In a statement on Sunday, Soyinka expressed concern over the Federal Government’s continuing mismanagement of protests.

The poet criticised the use of live bullets and tear gas by the Nigeria Police Force to manage civic protests, saying that such actions would lead to violence.

He said, “I set my alarm clock for this morning to ensure that I did not miss President Bola Tinubu’s impatiently awaited address to the nation on the current unrest across the nation.

“His outline of the government’s remedial action since inception, aimed at warding off just such an outbreak, will undoubtedly receive expert and sustained attention both for effectiveness and in content analysis. My primary concern, quite predictably, is the continuing deterioration of the state’s seizure of protest management, an area in which the presidential address fell conspicuously short.

“Such short-changing of civic deserving, regrettably, goes to arm the security forces in the exercise of impunity and condemns the nation to a seemingly unbreakable cycle of resentment and reprisals.

“Live bullets as a state response to civic protest – that becomes the core issue. Even tear gas remains questionable in most circumstances, certainly an abuse in situations of clearly peaceful protest. Hunger marches constitute a universal S.O.S., not peculiar to the Nigerian nation. They belong indeed in a class of their own, never mind the collateral claims emblazoned on posters.

“They serve as a summons to governance that a breaking point has been reached and, thus, a testing ground for governance awareness of public desperation.

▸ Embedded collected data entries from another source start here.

(* ===== verification/LeaseOps.v ===== *)
(** * Package internal/lease: the manager as a transition system

    The system is a manager with its lease file.  Its steps are the exported
    methods, at nondecreasing clock readings and with any persistence failure,
    and restarts from the file.  This file shows that every reachable system is
    well formed and that its file always restores to what is live. *)

From stdpp Require Import gmap list strings sorting.
From Stdlib Require Import ZArith Lia.
From S2P Require Import Prelude GoStrings Names GoNet Lease LeaseFacts.

(** ** The system *)

Record sys := mkSys { mgr : Manager; disk : file }.

(** The exported methods with their arguments. *)
Inductive op :=
| OpOffer (clientID : bytes) (requested : Addr) (hostname fallback : bytes)
| OpCommit (clientID : bytes) (ip : Addr) (hostname fallback : bytes)
| OpRelease (clientID : bytes) (ip : Addr)
| OpDecline (clientID : bytes) (ip : Addr)
| OpLookupName (name : bytes)
| OpHasName (name : bytes)
| OpLookupIP (ip : Addr).

Definition run_op (now : time) (io : option persist_step) (o : op) (y : sys) : sys :=
  let '(mkSys m d) := y in
  match o with
  | OpOffer id r h f => mkSys (OfferWithFallback m now id r h f).2 d
  | OpCommit id ip h f => let '(_, m', d') := CommitWithFallback m now io d id ip h f in mkSys m' d'
  | OpRelease id ip => let '(_, m', d') := Release m now io d id ip in mkSys m' d'
  | OpDecline id ip => let '(_, m', d') := Decline m now io d id ip in mkSys m' d'
  | OpLookupName n => mkSys (LookupName m now n).2 d
  | OpHasName n => mkSys (HasName m now n).2 d
  | OpLookupIP ip => mkSys (LookupIP m now ip).2 d
  end.

(** The client an operation is for. *)
Definition op_client (o : op) : option bytes :=
  match o with
  | OpOffer id _ _ _ | OpCommit id _ _ _ | OpRelease id _ | OpDecline id _ => Some id
  | OpLookupName _ | OpHasName _ | OpLookupIP _ => None
  end.

(** One step of a system started with configuration [c], with the time of the
    last step: an operation, or a restart from the file. *)
Inductive step (c : Config) : time * sys -> time * sys -> Prop :=
| step_op t now io o y :
    t <= now -> step c (t, y) (now, run_op now io o y)
| step_restart t now y m :
    t <= now -> newManager c now (disk y) = Ok m -> step c (t, y) (now, mkSys m (disk y)).

(** The steps that are no restart. *)
Inductive op_step : time * sys -> time * sys -> Prop :=
| op_step_op t now io o y : t <= now -> op_step (t, y) (now, run_op now io o y).

Inductive init (c : Config) : time * sys -> Prop :=
| init_new now d m :
    zeroTime <= now -> newManager c now d = Ok m -> init c (now, mkSys m d).

Definition reach (c : Config) (ty : time * sys) : Prop :=
  exists ty0, init c ty0 /\ rtc (step c) ty0 ty.

(** ** One step *)

(** A step forgets what expired and updates the offers, or publishes a next
    state to memory and to the file. *)
Inductive effect (now : time) (m : Manager) (d : file) : sys -> Prop :=
| effect_keep s' :
    leases s' = leases (expire now (mstate m)) -> declined s' = declined (expire now (mstate m)) ->
    wf (cfg m) (reservedNames m) s' -> effect now m d (mkSys (set_state m s') d)
| effect_publish s' d' :
    wf (cfg m) (reservedNames m) s' ->
    declined (expire now (mstate m)) ⊆ declined s' ->
    (File (cfg m) <> [] -> d' = FileSaved (snapshot s')) -> effect now m d (mkSys (set_state m s') d').

Lemma effect_expire now m d :
  manager_wf m -> effect now m d (mkSys (set_state m (expire now (mstate m))) d).
Proof. intros [Hc Hwf]. apply effect_keep; [done|done|]. by apply wf_expire. Qed.

Lemma publish_effect now m io d next :
  manager_wf m -> wf (cfg m) (reservedNames m) next ->
  declined (expire now (mstate m)) ⊆ declined next ->
  let '(_, m', d') := publish (set_state m (expire now (mstate m))) io d next in
  effect now m d (mkSys m' d').
Proof.
  intros Hm Hn Hd. unfold publish, persist. simpl.
  destruct (beq (File (cfg m)) []) eqn:Ef; simpl.
  - apply beq_true in Ef. by apply (effect_publish now m d next d).
  - destruct io; simpl; [by apply effect_expire|].
    by apply (effect_publish now m d next (FileSaved (snapshot next))).
Qed.

Section steps.
Context (m : Manager) (d : file) (now : time) (Hm : manager_wf m) (Hnow : zeroTime <= now).

Let Hwf : wf (cfg m) (reservedNames m) (expire now (mstate m)).
Proof. by apply wf_expire, Hm. Qed.

Lemma Offer_effect id r h f : effect now m d (mkSys (OfferWithFallback m now id r h f).2 d).
Proof.
  unfold OfferWithFallback. set (s := expire now (mstate m)). set (m1 := set_state m s).
  destruct (validClientID id) eqn:Ev; simpl; [|by apply effect_expire].
  destruct (IsValid (offerIP m1 s id r)) eqn:Ei; simpl; [|by apply effect_expire].
  destruct (offerIP_ok m1 s id r (proj1 Hm) Hwf Ei) as [Hp Hocc].
  match goal with |- context [set_state m1 ?x] => change (set_state m1 x) with (set_state m x) end.
  apply effect_keep; [done|done|]. apply (wf_set_offer _ _ s); [done| |done].
  split_and!; simpl; [done|done|done| |].
  - pose proof (cfg_durations _ _ (proj1 Hm)). lia.
  - exact (offerName_ok m1 s id h f (proj1 Hm) Hwf).
Qed.

Lemma Commit_next_wf id ip h f :
  let s := expire now (mstate m) in let m1 := set_state m s in
  validClientID id = true -> inPool (cfg m) (Unmap ip) = true -> Unmap ip ∉ occupied s id ->
  wf (cfg m) (reservedNames m)
    (mkState (<[id := mkLease id (Unmap ip) (commitName m1 s id (Unmap ip) h f) (now + LeaseDuration (cfg m))]> (leases s))
       (delete id (offers s)) (declined s)).
Proof.
  intros s m1 Hv Hp Hocc.
  destruct (commitName_ok m1 s id (Unmap ip) h f (proj1 Hm) Hwf) as (Hn & Hr & Ht).
  apply wf_set_lease; simpl; try done. split_and!; simpl; try done.
  pose proof (cfg_durations _ _ (proj1 Hm)). lia.
Qed.

Lemma Commit_effect io id ip h f :
  let '(_, m', d') := CommitWithFallback m now io d id ip h f in effect now m d (mkSys m' d').
Proof.
  unfold CommitWithFallback. set (s := expire now (mstate m)). set (m1 := set_state m s).
  destruct (negb (validClientID id) || _ || _) eqn:Eg; [by apply effect_expire|].
  bool_hyps. pose proof (Commit_next_wf id ip h f) as Hn. simpl in Hn.
  pose proof (publish_effect now m io d _ Hm (Hn ltac:(done) ltac:(done) ltac:(done)) (reflexivity _)) as Hp.
  fold s m1 in Hp |- *. simpl. destruct (publish _ _ _ _) as [[[[]|e] m'] d']; exact Hp.
Qed.

Lemma Release_effect io id ip :
  let '(_, m', d') := Release m now io d id ip in effect now m d (mkSys m' d').
Proof.
  unfold Release. destruct (owns _ _ _) eqn:Eo; simpl; [|by apply effect_expire].
  apply publish_effect; [done| |done]. by apply wf_remove.
Qed.

Lemma Decline_effect io id ip :
  let '(_, m', d') := Decline m now io d id ip in effect now m d (mkSys m' d').
Proof.
  unfold Decline. destruct (owns _ _ _) eqn:Eo; simpl; [|by apply effect_expire].
  apply publish_effect; [done| |].
  - apply (wf_decline _ _ (expire now (mstate m)) id (Unmap ip)); [done|done|].
    pose proof (cfg_durations _ _ (proj1 Hm)). lia.
  - apply (insert_subseteq (declined (expire now (mstate m)))).
    by apply (wf_quarantine _ _ _ Hwf id), owns_spec.
Qed.

Lemma lookup_effects :
  (forall n, (LookupName m now n).2 = set_state m (expire now (mstate m))) /\
  (forall n, (HasName m now n).2 = set_state m (expire now (mstate m))) /\
  (forall ip, (LookupIP m now ip).2 = set_state m (expire now (mstate m))).
Proof.
  split_and!; intros x; unfold LookupName, HasName, LookupIP; cbv zeta;
    try match goal with |- context [if ?b then (_, _) else _] => destruct b end; reflexivity.
Qed.

Lemma run_op_effect io o : effect now m d (run_op now io o (mkSys m d)).
Proof.
  destruct lookup_effects as (Hn & Hh & Hi).
  destruct o; unfold run_op; [| | | |rewrite Hn|rewrite Hh|rewrite Hi]; try apply (effect_expire now m d Hm).
  - apply Offer_effect.
  - pose proof (Commit_effect io clientID ip hostname fallback) as H. by destruct (CommitWithFallback _ _ _ _ _ _ _ _) as [[] ].
  - pose proof (Release_effect io clientID ip) as H. by destruct (Release _ _ _ _ _ _) as [[] ].
  - pose proof (Decline_effect io clientID ip) as H. by destruct (Decline _ _ _ _ _ _) as [[] ].
Qed.

End steps.

(** ** Reachable systems *)

(** The pool ends of a configuration are 32-bit addresses. *)
Definition pool_32 (c : Config) : Prop := forall v, Unmap (PoolEnd c) = Addr4 v -> v < 2 ^ 32.

(** [m] is a manager [newManager c] builds, up to its state. *)
Definition built (c : Config) (m : Manager) : Prop :=
  forall now d, newManager c now d
    = match restore (cfg m) (reservedNames m) now d with
      | Err e => Err (ErrRestore e)
      | Ok s => Ok (set_state m s)
      end.

(** The invariant of reachable systems: well formed, and the file restores to
    what is live from the last step on. *)
Definition sys_inv (c : Config) (ty : time * sys) : Prop :=
  let '(t, y) := ty in
  zeroTime <= t /\ manager_wf (mgr y) /\ built c (mgr y) /\
  forall now, t <= now -> File (cfg (mgr y)) <> [] ->
    restore (cfg (mgr y)) (reservedNames (mgr y)) now (disk y) = Ok (live now (mstate (mgr y))).

Lemma newManager_restore c now d m :
  newManager c now d = Ok m ->
  restore (cfg m) (reservedNames m) now d = Ok (mstate m) /\ built c m.
Proof.
  unfold built, newManager. intros H. repeat (case_match; try done). simplify_eq.
  split; [done|]. intros now' d'. cbn [cfg reservedNames]. by destruct (restore _ _ now' d').
Qed.

Lemma sys_inv_init c now d m :
  pool_32 c -> zeroTime <= now -> newManager c now d = Ok m -> sys_inv c (now, mkSys m d).
Proof.
  intros Hp Hn E. destruct (newManager_restore _ _ _ _ E) as [Er Hb].
  split; [done|]. split; [by eapply newManager_wf|]. split; [done|].
  intros later Hl _. eapply restore_later; [exact Hl|done].
Qed.

Lemma sys_inv_op c t now io o y :
  sys_inv c (t, y) -> t <= now -> sys_inv c (now, run_op now io o y).
Proof.
  intros (Hz & Hm & Hb & Hd) Ht. destruct y as [m d].
  destruct (run_op_effect m d now Hm ltac:(lia) io o) as [s' El Ed Hs|s' d' Hs _ Hf]; (split; [lia|]);
    (split; [split; [exact (proj1 Hm)|done]|]); (split; [exact Hb|]); intros later Hl Hfile; simpl in *.
  - rewrite Hd by (done || lia). f_equal. unfold live.
    rewrite <- (expire_expire now later (mstate m)) by done.
    unfold expire at 1 2 5 6. simpl. by rewrite El, Ed.
  - rewrite Hf by done. apply restore_snapshot; [exact (proj1 Hm)|done|done].
Qed.

Lemma sys_inv_step c ty ty' : pool_32 c -> sys_inv c ty -> step c ty ty' -> sys_inv c ty'.
Proof.
  intros Hp Hi. destruct 1 as [t now io o y Ht|t now y m Ht E]; [by eapply sys_inv_op|].
  destruct Hi as [? _]. eapply sys_inv_init; [done| |done]. lia.
Qed.

Lemma sys_inv_steps c ty ty' : pool_32 c -> sys_inv c ty -> rtc (step c) ty ty' -> sys_inv c ty'.
Proof. intros Hp Hi. induction 1; [done|]. eauto using sys_inv_step. Qed.

Lemma reach_inv c ty : pool_32 c -> reach c ty -> sys_inv c ty.
Proof.
  intros Hp (ty0 & [now d m Hn E] & Hs). eapply sys_inv_steps; [done| |done]. by apply sys_inv_init.
Qed.

Lemma reach_op c t y now io o : reach c (t, y) -> t <= now -> reach c (now, run_op now io o y).
Proof. intros (i & Hi & Hs) Ht. exists i. split; [done|]. eapply rtc_r; [exact Hs|]. by apply step_op. Qed.

Lemma step_time c ty ty' : step c ty ty' -> ty.1 <= ty'.1.
Proof. by destruct 1. Qed.

Lemma steps_time c ty ty' : rtc (step c) ty ty' -> ty.1 <= ty'.1.
Proof. induction 1 as [|x y z H _ IH]; [lia|]. apply step_time in H. lia. Qed.

(** A restart of a reachable system succeeds, with what is live. *)
Lemma sys_inv_restart c t y now :
  sys_inv c (t, y) -> t <= now ->
  newManager c now (disk y)
    = Ok (set_state (mgr y) (if beq (File (cfg (mgr y))) [] then newState else live now (mstate (mgr y)))).
Proof.
  intros (_ & _ & Hb & Hd) Ht. rewrite (Hb now (disk y)). destruct (beq (File _) []) eqn:Ef.
  - unfold restore. by rewrite Ef.
  - apply beq_false in Ef. by rewrite Hd.
Qed.

(** ** Quarantine *)

(** A quarantined address stays quarantined, until the same instant, across
    every operation; with a lease file, across restarts too. *)
Lemma quarantine_op t y t' y' ip u :
  manager_wf (mgr y) -> zeroTime <= t -> op_step (t, y) (t', y') -> declined (mstate (mgr y)) !! ip = Some u -> t' < u ->
  declined (mstate (mgr y')) !! ip = Some u /\ cfg (mgr y') = cfg (mgr y).
Proof.
  intros Hm Hz Hs Hd Hu. inversion Hs as [? ? io o ? Ht]; subst. destruct y as [m d]. simpl in Hd.
  assert (He : declined (expire t' (mstate m)) !! ip = Some u) by (apply expire_declined; auto).
  destruct (run_op_effect m d t' Hm ltac:(lia) io o) as [s' _ Ed _|s' d' _ Hsub _]; (split; [|done]); simpl.
  - by rewrite Ed.
  - by eapply lookup_weaken.
Qed.

Lemma quarantine_step c t y t' y' ip u :
  sys_inv c (t, y) -> step c (t, y) (t', y') -> File (cfg (mgr y)) <> [] ->
  declined (mstate (mgr y)) !! ip = Some u -> t' < u ->
  declined (mstate (mgr y')) !! ip = Some u /\ cfg (mgr y') = cfg (mgr y).
Proof.
  intros Hi Hs Hf Hd Hu. inversion Hs as [? ? io o ? Ht|? ? ? m Ht E]; subst.
  - destruct Hi as (Hz & Hm & _). eapply quarantine_op; [exact Hm|exact Hz|by constructor|done|done].
  - rewrite (sys_inv_restart c t y t' Hi Ht) in E. apply beq_false in Hf. rewrite Hf in E. simplify_eq.
    split; [|done]. simpl. apply map_lookup_filter_Some. auto.
Qed.

Lemma op_step_step c x y : op_step x y -> step c x y.
Proof. intros [t now io o s Ht]. by constructor. Qed.

Lemma quarantine_steps c t y t' y' ip u :
  pool_32 c -> sys_inv c (t, y) ->
  File (cfg (mgr y)) <> [] /\ rtc (step c) (t, y) (t', y') \/ rtc op_step (t, y) (t', y') ->
  declined (mstate (mgr y)) !! ip = Some u -> t' < u ->
  declined (mstate (mgr y')) !! ip = Some u.
Proof.
  intros Hp Hi [[Hf Hs]|Hs]; remember (t, y) as ty eqn:E1; remember (t', y') as ty' eqn:E2.
  - revert t y E1 Hi Hf. induction Hs as [|ty [t1 y1] ty' H Hs IH]; intros t y -> Hi Hf Hd Hu; [by simplify_eq|].
    pose proof (steps_time _ _ _ Hs) as Ht. subst ty'. simpl in Ht.
    destruct (quarantine_step _ _ _ _ _ _ _ Hi H Hf Hd) as [Hd1 Hc1]; [lia|].
    eapply (IH eq_refl t1 y1 eq_refl); [by eapply sys_inv_step|by rewrite Hc1|done|done].
  - revert t y E1 Hi. induction Hs as [|ty [t1 y1] ty' H Hs IH]; intros t y -> Hi Hd Hu; [by simplify_eq|].
    assert (Hs' : rtc (step c) (t1, y1) ty') by (eapply rtc_subrel; [|exact Hs]; apply op_step_step).
    pose proof (steps_time _ _ _ Hs') as Ht. subst ty'. simpl in Ht.
    pose proof Hi as (Hz & Hm & _). destruct (quarantine_op _ _ _ _ _ _ Hm Hz H Hd) as [Hd1 _]; [lia|].
    eapply (IH eq_refl t1 y1 eq_refl); [|done|done]. eapply sys_inv_step; [done|exact Hi|by apply op_step_step].
Qed.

The tragic response to the ongoing hunger marches in parts of the nation, and for which notice was served, constitutes a retrogression that takes the nation even further back than the deadly culmination of the watershed ENDSARS protests.

“It evokes pre-independence – that is, colonial – acts of disdain, a passage that induced the late stage pioneer Hubert Ogunde’s folk opera BREAD AND BULLETS, earning that nationalist serial persecution and proscription by the colonial government.”